What you should do:
Copy all of the data below exactly as it is given.

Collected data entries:
(** The upgrade never stops a sign-in; it leaves the factors alone, and a
    credential with an expiry entirely. *)
Lemma rehash_ok tenantID ident cred pw s :
  password_row (ss_tab s) ident = Some cred ->
  exists s', rehash cenv sx tenantID (credential_of cred) pw s = (Ok tt, s') /\
    (forall who, factors (ss_tab s') who = factors (ss_tab s) who) /\
    (cr_ExpiresAt cred <> None -> ss_tab s' = ss_tab s).
Proof.
  intros Hrow. unfold rehash. destruct (sx_salt sx) as [salt|]; [|by exists s]. rewrite attempt_bind. unfold on_work.
  destruct (Kdf.Hash salt pw (ss_work s)) as [[h|e] w]; cbn [fst snd]; [|by eexists].
  destruct (cr_ExpiresAt cred) as [t|] eqn:Ht.
  - destruct (replace_expiring tenantID ident cred h t {| ss_auth := ss_auth s; ss_tab := ss_tab s; ss_work := w |} Hrow Ht)
      as (s' & Hr & Hs & _). exists s'. rewrite Hs. done.
  - unfold replaceHash. simpl. rewrite Ht, attempt_bind. unfold on_tab, UpdateCredentialSecret, guarded. simpl.
    destruct (ce_fails cenv OpUpdateSecret); eexists; (split; [reflexivity|]); (split; [|done]); intros who; [done|apply factors_set_secret].
Qed.

(** ** Authenticate *)

(** Everything that has to hold for a password to get past the first factor. *)
Record first_factor (inp : LoginInput) (t : Tables) (tenant : TenantRef) (realm : Realm) (ident : Identity) (cred : Credential) : Prop := {
  ff_shape : malformed inp = false;
  ff_found : found inp t = (Some tenant, Some realm, Some ident, Some cred);
  ff_yes : yes (in_Password inp) (hash_of sx (Some cred));
  ff_identity : CanAuthenticate ident = Ok tt;
  ff_live : Expired cred now = false
}.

Answer section:
(** The upgrade never stops a sign-in; it leaves the factors alone, and a
    credential with an expiry entirely. *)
Lemma rehash_ok tenantID ident cred pw s :
  password_row (ss_tab s) ident = Some cred ->
  exists s', rehash cenv sx tenantID (credential_of cred) pw s = (Ok tt, s') /\
    (forall who, factors (ss_tab s') who = factors (ss_tab s) who) /\
    (cr_ExpiresAt cred <> None -> ss_tab s' = ss_tab s).
Proof.
  intros Hrow. unfold rehash. destruct (sx_salt sx) as [salt|]; [|by exists s]. rewrite attempt_bind. unfold on_work.
  destruct (Kdf.Hash salt pw (ss_work s)) as [[h|e] w]; cbn [fst snd]; [|by eexists].
  destruct (cr_ExpiresAt cred) as [t|] eqn:Ht.
  - destruct (replace_expiring tenantID ident cred h t {| ss_auth := ss_auth s; ss_tab := ss_tab s; ss_work := w |} Hrow Ht)
      as (s' & Hr & Hs & _). exists s'. rewrite Hs. done.
  - unfold replaceHash. simpl. rewrite Ht, attempt_bind. unfold on_tab, UpdateCredentialSecret, guarded. simpl.
    destruct (ce_fails cenv OpUpdateSecret); eexists; (split; [reflexivity|]); (split; [|done]); intros who; [done|apply factors_set_secret].
Qed.

(** ** Authenticate *)

(** Everything that has to hold for a password to get past the first factor. *)
Record first_factor (inp : LoginInput) (t : Tables) (tenant : TenantRef) (realm : Realm) (ident : Identity) (cred : Credential) : Prop := {
  ff_shape : malformed inp = false;
  ff_found : found inp t = (Some tenant, Some realm, Some ident, Some cred);
  ff_yes : yes (in_Password inp) (hash_of sx (Some cred));
  ff_identity : CanAuthenticate ident = Ok tt;
  ff_live : Expired cred now = false
}.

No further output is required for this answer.